The lamina cribrosa is composed of a series of fenestrated sheets of connective tissue and elastic fibers. The lamina cribrosa provides the main support for the optic nerve as it exits the eye, penetrating the scleral coat. The beams of connective tissue are composed primarily of collagen; other extracellular matrix components include elastin, laminin, and fibronectin. Neural components of the optic nerve pass through these connective tissue beams. In addition, relatively large, central fenestrations allow transit of the central retinal artery and central retinal vein. The fenestrations within the lamina have been described histologically as larger superiorly and inferiorly as compared with the temporal and nasal aspects of the optic nerve. It has been suggested that these differences play a role in the development of glaucomatous optic neuropathy. The fenestrations of the lamina cribrosa (laminar dots) may often be seen by ophthalmoscopy at the base of the optic nerve head cup. Between the optic nerve and the adjacent choroidal and scleral tissue lies a rim of connective tissue, the ring of Elschnig. The connective tissue beams of the lamina cribrosa extend from this surrounding connective tissue border and are arranged in a series of parallel, stacked plates.

The vascular anatomy of the anterior optic nerve and peripapillary region has been extensively studied (Fig 3-11). The arterial supply of the anterior optic nerve is derived entirely from branches of the ophthalmic artery via 1 to 5 posterior ciliary arteries. Typically, between 2 and 4 posterior ciliary arteries course anteriorly before dividing into approximately 10–20 short posterior ciliary arteries prior to entering the posterior globe.
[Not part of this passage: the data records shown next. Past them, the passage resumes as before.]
(** * The WebGL fluid background of energy-optimizer-frontend

    A shallow embedding of [FluidBackground] (the [useEffect] body of the
    component): the WebGL state machine it drives, the GLSL programs it
    compiles, its render targets, its solver step and its frame loop.

    Numbers.  A JavaScript [number] that holds a size, a count, a timestamp
    or a hash is a [Z]; every other [number], and every GLSL [float], is a
    real number of [R]: arithmetic is exact, there is no rounding, no
    overflow and no NaN, and a quotient by zero is the real [x / 0].  32-bit
    integer operators ([<<], [|0]) wrap as in the source. *)

From Stdlib Require Import ZArith Reals Lra Lia Ascii String.
From stdpp Require Import base option gmap strings.

Open Scope R_scope.

(** ** Numbers *)

(** [Math.floor] and [Math.round] (round half up, as ECMAScript defines it). *)
Definition Math_floor (x : R) : Z := Int_part x.

Definition Math_round (x : R) : Z := Int_part (x + 0.5).

(** [ToInt32]: the value of [x | 0] for an integral [x]. *)
Definition toInt32 (x : Z) : Z := ((x + 2 ^ 31) mod 2 ^ 32 - 2 ^ 31)%Z.

(** [x << n] on a [number] that holds an integer. *)
Definition shiftLeft (x : Z) (n : Z) : Z := toInt32 (Z.shiftl (toInt32 x) n).

(** [s.charCodeAt(i)], for the characters of [s] in turn. *)
Definition charCode (c : ascii) : Z := Z.of_N (N_of_ascii c).

(** ** GLSL vectors *)

Record vec2 := Vec2 { v2x : R; v2y : R }.
Record vec3 := Vec3 { v3x : R; v3y : R; v3z : R }.
Record vec4 := Vec4 { v4x : R; v4y : R; v4z : R; v4w : R }.

Definition v2add (a b : vec2) : vec2 := Vec2 (v2x a + v2x b) (v2y a + v2y b).
Definition v2sub (a b : vec2) : vec2 := Vec2 (v2x a - v2x b) (v2y a - v2y b).
Definition v2mul (a b : vec2) : vec2 := Vec2 (v2x a * v2x b) (v2y a * v2y b).
Definition v2div (a b : vec2) : vec2 := Vec2 (v2x a / v2x b) (v2y a / v2y b).
Definition v2scale (k : R) (a : vec2) : vec2 := Vec2 (k * v2x a) (k * v2y a).
Definition v2dot (a b : vec2) : R := v2x a * v2x b + v2y a * v2y b.
Definition v2length (a : vec2) : R := sqrt (v2dot a a).

Definition v3add (a b : vec3) : vec3 := Vec3 (v3x a + v3x b) (v3y a + v3y b) (v3z a + v3z b).
Definition v3scale (k : R) (a : vec3) : vec3 := Vec3 (k * v3x a) (k * v3y a) (k * v3z a).
Definition v3dot (a b : vec3) : R := v3x a * v3x b + v3y a * v3y b + v3z a * v3z b.
Definition v3length (a : vec3) : R := sqrt (v3dot a a).
Definition v3normalize (a : vec3) : vec3 := v3scale (/ v3length a) a.

Definition v4add (a b : vec4) : vec4 :=
  Vec4 (v4x a + v4x b) (v4y a + v4y b) (v4z a + v4z b) (v4w a + v4w b).
Definition v4scale (k : R) (a : vec4) : vec4 :=
  Vec4 (k * v4x a) (k * v4y a) (k * v4z a) (k * v4w a).
Definition v4xy (a : vec4) : vec2 := Vec2 (v4x a) (v4y a).
Definition v4rgb (a : vec4) : vec3 := Vec3 (v4x a) (v4y a) (v4z a).

(** GLSL [mix(a, b, t)], [clamp(x, lo, hi)], [floor] and [fract]. *)
Definition mix (a b : vec4) (t : R) : vec4 := v4add (v4scale (1 - t) a) (v4scale t b).
Definition clamp (x lo hi : R) : R := Rmin (Rmax x lo) hi.
Definition floorf (x : R) : R := IZR (Int_part x).
Definition fract (x : R) : R := x - floorf x.

(** ** Textures *)

Inductive Filter := NEAREST | LINEAR.

(** The three half-float formats of [ext], and the canvas' own. *)
Inductive InternalFormat := R16F | RG16F | RGBA16F | RGBA8.

(** A texture image.  [texels t i j] is what a fetch of texel [(i, j)]
    returns, in the four-component form GLSL sees; only
    [0 <= i < tex_width] and [0 <= j < tex_height] are ever fetched.  The
    program sets the minifying and the magnifying filter of a texture to the
    same value and both wrap modes to [CLAMP_TO_EDGE], so a texture carries
    one filter and the edge clamp is built into [texelFetch]. *)
Record TexImage := {
  tex_width : Z;
  tex_height : Z;
  tex_format : InternalFormat;
  tex_filter : Filter;
  texels : Z -> Z -> vec4
}.

(** What a texture of a format keeps of a colour written to it: the missing
    channels read back as [0, 0, 1]; the canvas clamps to [[0, 1]]. *)
Definition storeTexel (f : InternalFormat) (c : vec4) : vec4 :=
  match f with
  | R16F => Vec4 (v4x c) 0 0 1
  | RG16F => Vec4 (v4x c) (v4y c) 0 1
  | RGBA16F => c
  | RGBA8 => Vec4 (clamp (v4x c) 0 1) (clamp (v4y c) 0 1) (clamp (v4z c) 0 1) (clamp (v4w c) 0 1)
  end.

Definition clampIndex (n i : Z) : Z := Z.max 0 (Z.min (n - 1) i).

Definition texelFetch (t : TexImage) (i j : Z) : vec4 :=
  texels t (clampIndex (tex_width t) i) (clampIndex (tex_height t) j).

Definition sampleNearest (t : TexImage) (uv : vec2) : vec4 :=
  texelFetch t (Int_part (v2x uv * IZR (tex_width t))) (Int_part (v2y uv * IZR (tex_height t))).

Definition sampleLinear (t : TexImage) (uv : vec2) : vec4 :=
  let sx := v2x uv * IZR (tex_width t) - 0.5 in
  let sy := v2y uv * IZR (tex_height t) - 0.5 in
  let i := Int_part sx in
  let j := Int_part sy in
  mix (mix (texelFetch t i j) (texelFetch t (i + 1) j) (fract sx))
      (mix (texelFetch t i (j + 1)) (texelFetch t (i + 1) (j + 1)) (fract sx))
      (fract sy).

Definition sampleTexture (t : TexImage) (uv : vec2) : vec4 :=
  match tex_filter t with
  | NEAREST => sampleNearest t uv
  | LINEAR => sampleLinear t uv
  end.

(** An image of a given size whose storage is all zero, as [texImage2D] with
    [null] data leaves it. *)
Definition blankImage (w h : Z) (f : InternalFormat) (flt : Filter) : TexImage :=
  {| tex_width := w; tex_height := h; tex_format := f; tex_filter := flt;
     texels := fun _ _ => storeTexel f (Vec4 0 0 0 0) |}.

(** ** WebGL objects *)

Inductive ShaderType := VERTEX_SHADER | FRAGMENT_SHADER.

(** The GLSL texts of the program, by the name of the constant that holds
    them ([displayShaderSource] is the one text compiled by a [Material]). *)
Inductive ShaderText :=
  | baseVertexShaderText | copyShaderText | clearShaderText | displayShaderSource
  | splatShaderText | advectionShaderText | divergenceShaderText | curlShaderText
  | vorticityShaderText | pressureShaderText | gradientSubtractShaderText.

(** A shader source: the [#define] lines put before the text, and the text. *)
Record Source := { src_defines : list string; src_text : ShaderText }.

Record ShaderObj := {
  sh_type : ShaderType;
  sh_source : option Source;
  sh_compiled : bool
}.

Record ProgramObj := {
  pr_vertex : option nat;
  pr_fragment : option nat;
  pr_linked : bool
}.

(** The value of a uniform, by the call that set it. *)
Inductive UVal :=
  | U1i (i : Z)
  | U1f (a : R)
  | U2f (a b : R)
  | U3f (a b c : R).

(** A [WebGLUniformLocation]: the program and the name of the uniform. *)
Abbreviation UniformLocation := (nat * string)%type.

Inductive BlendFactor := ZERO | ONE | ONE_MINUS_SRC_ALPHA.

(** The state of the rendering context.  Objects are named by the order of
    their creation ([gl_next] is the next name); [gl_framebuffers] gives the
    texture attached to [COLOR_ATTACHMENT0] of a framebuffer object;
    [gl_units] the texture bound to [TEXTURE_2D] of a texture unit; a bound
    framebuffer of [None] is the canvas, whose image is [gl_drawingBuffer]. *)
Record GLState := {
  gl_next : nat;
  gl_textures : gmap nat TexImage;
  gl_framebuffers : gmap nat (option nat);
  gl_shaders : gmap nat ShaderObj;
  gl_programs : gmap nat ProgramObj;
  gl_uniforms : gmap (nat * string) UVal;
  gl_active_unit : nat;
  gl_units : gmap nat nat;
  gl_framebuffer : option nat;
  gl_viewport : Z * Z;
  gl_program : option nat;
  gl_blend : bool;
  gl_blendFunc : BlendFactor * BlendFactor;
  gl_clearColor : vec4;
  gl_drawingBuffer : TexImage
}.

Definition set_gl_next (v : nat) (g : GLState) : GLState :=
  {| gl_next := v; gl_textures := gl_textures g; gl_framebuffers := gl_framebuffers g;
     gl_shaders := gl_shaders g; gl_programs := gl_programs g; gl_uniforms := gl_uniforms g;
     gl_active_unit := gl_active_unit g; gl_units := gl_units g; gl_framebuffer := gl_framebuffer g;
     gl_viewport := gl_viewport g; gl_program := gl_program g; gl_blend := gl_blend g;
     gl_blendFunc := gl_blendFunc g; gl_clearColor := gl_clearColor g; gl_drawingBuffer := gl_drawingBuffer g |}.

Definition set_gl_textures (v : gmap nat TexImage) (g : GLState) : GLState :=
  {| gl_next := gl_next g; gl_textures := v; gl_framebuffers := gl_framebuffers g;
     gl_shaders := gl_shaders g; gl_programs := gl_programs g; gl_uniforms := gl_uniforms g;
     gl_active_unit := gl_active_unit g; gl_units := gl_units g; gl_framebuffer := gl_framebuffer g;
     gl_viewport := gl_viewport g; gl_program := gl_program g; gl_blend := gl_blend g;
     gl_blendFunc := gl_blendFunc g; gl_clearColor := gl_clearColor g; gl_drawingBuffer := gl_drawingBuffer g |}.

Definition set_gl_framebuffers (v : gmap nat (option nat)) (g : GLState) : GLState :=
  {| gl_next := gl_next g; gl_textures := gl_textures g; gl_framebuffers := v;
     gl_shaders := gl_shaders g; gl_programs := gl_programs g; gl_uniforms := gl_uniforms g;
     gl_active_unit := gl_active_unit g; gl_units := gl_units g; gl_framebuffer := gl_framebuffer g;
     gl_viewport := gl_viewport g; gl_program := gl_program g; gl_blend := gl_blend g;
     gl_blendFunc := gl_blendFunc g; gl_clearColor := gl_clearColor g; gl_drawingBuffer := gl_drawingBuffer g |}.

Definition set_gl_shaders (v : gmap nat ShaderObj) (g : GLState) : GLState :=
  {| gl_next := gl_next g; gl_textures := gl_textures g; gl_framebuffers := gl_framebuffers g;
     gl_shaders := v; gl_programs := gl_programs g; gl_uniforms := gl_uniforms g;
     gl_active_unit := gl_active_unit g; gl_units := gl_units g; gl_framebuffer := gl_framebuffer g;
     gl_viewport := gl_viewport g; gl_program := gl_program g; gl_blend := gl_blend g;
     gl_blendFunc := gl_blendFunc g; gl_clearColor := gl_clearColor g; gl_drawingBuffer := gl_drawingBuffer g |}.

Definition set_gl_programs (v : gmap nat ProgramObj) (g : GLState) : GLState :=
  {| gl_next := gl_next g; gl_textures := gl_textures g; gl_framebuffers := gl_framebuffers g;
     gl_shaders := gl_shaders g; gl_programs := v; gl_uniforms := gl_uniforms g;
     gl_active_unit := gl_active_unit g; gl_units := gl_units g; gl_framebuffer := gl_framebuffer g;
     gl_viewport := gl_viewport g; gl_program := gl_program g; gl_blend := gl_blend g;
     gl_blendFunc := gl_blendFunc g; gl_clearColor := gl_clearColor g; gl_drawingBuffer := gl_drawingBuffer g |}.

Definition set_gl_uniforms (v : gmap (nat * string) UVal) (g : GLState) : GLState :=
  {| gl_next := gl_next g; gl_textures := gl_textures g; gl_framebuffers := gl_framebuffers g;
     gl_shaders := gl_shaders g; gl_programs := gl_programs g; gl_uniforms := v;
     gl_active_unit := gl_active_unit g; gl_units := gl_units g; gl_framebuffer := gl_framebuffer g;
     gl_viewport := gl_viewport g; gl_program := gl_program g; gl_blend := gl_blend g;
     gl_blendFunc := gl_blendFunc g; gl_clearColor := gl_clearColor g; gl_drawingBuffer := gl_drawingBuffer g |}.

Definition set_gl_active_unit (v : nat) (g : GLState) : GLState :=
  {| gl_next := gl_next g; gl_textures := gl_textures g; gl_framebuffers := gl_framebuffers g;
     gl_shaders := gl_shaders g; gl_programs := gl_programs g; gl_uniforms := gl_uniforms g;
     gl_active_unit := v; gl_units := gl_units g; gl_framebuffer := gl_framebuffer g;
     gl_viewport := gl_viewport g; gl_program := gl_program g; gl_blend := gl_blend g;
     gl_blendFunc := gl_blendFunc g; gl_clearColor := gl_clearColor g; gl_drawingBuffer := gl_drawingBuffer g |}.

Definition set_gl_units (v : gmap nat nat) (g : GLState) : GLState :=
  {| gl_next := gl_next g; gl_textures := gl_textures g; gl_framebuffers := gl_framebuffers g;
     gl_shaders := gl_shaders g; gl_programs := gl_programs g; gl_uniforms := gl_uniforms g;
     gl_active_unit := gl_active_unit g; gl_units := v; gl_framebuffer := gl_framebuffer g;
     gl_viewport := gl_viewport g; gl_program := gl_program g; gl_blend := gl_blend g;
     gl_blendFunc := gl_blendFunc g; gl_clearColor := gl_clearColor g; gl_drawingBuffer := gl_drawingBuffer g |}.

Definition set_gl_framebuffer (v : option nat) (g : GLState) : GLState :=
  {| gl_next := gl_next g; gl_textures := gl_textures g; gl_framebuffers := gl_framebuffers g;
     gl_shaders := gl_shaders g; gl_programs := gl_programs g; gl_uniforms := gl_uniforms g;
     gl_active_unit := gl_active_unit g; gl_units := gl_units g; gl_framebuffer := v;
     gl_viewport := gl_viewport g; gl_program := gl_program g; gl_blend := gl_blend g;
     gl_blendFunc := gl_blendFunc g; gl_clearColor := gl_clearColor g; gl_drawingBuffer := gl_drawingBuffer g |}.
Often, the posterior ciliary arteries separate into a medial and a lateral group before branching into the short posterior ciliary arteries. The short posterior ciliary arteries penetrate the perineural sclera of the posterior globe to supply the peripapillary choroid, as

well as most of the anterior optic nerve. Some short posterior ciliary arteries course, without branching, through the sclera directly into the choroid; others divide within the sclera to provide branches to both the choroid and the optic nerve. Often a noncontinuous arterial circle exists within the perineural sclera, the circle of Zinn-Haller. The central retinal artery, also a posterior orbital branch of the ophthalmic artery, penetrates the optic nerve approximately 10–15 mm behind the globe. The central retinal artery has few, if any, intraneural branches, the exception being an occasional small branch within the retrolaminar region, which may anastomose with the pial system. The central retinal artery courses adjacent to the central retinal vein within the central portion of the optic nerve.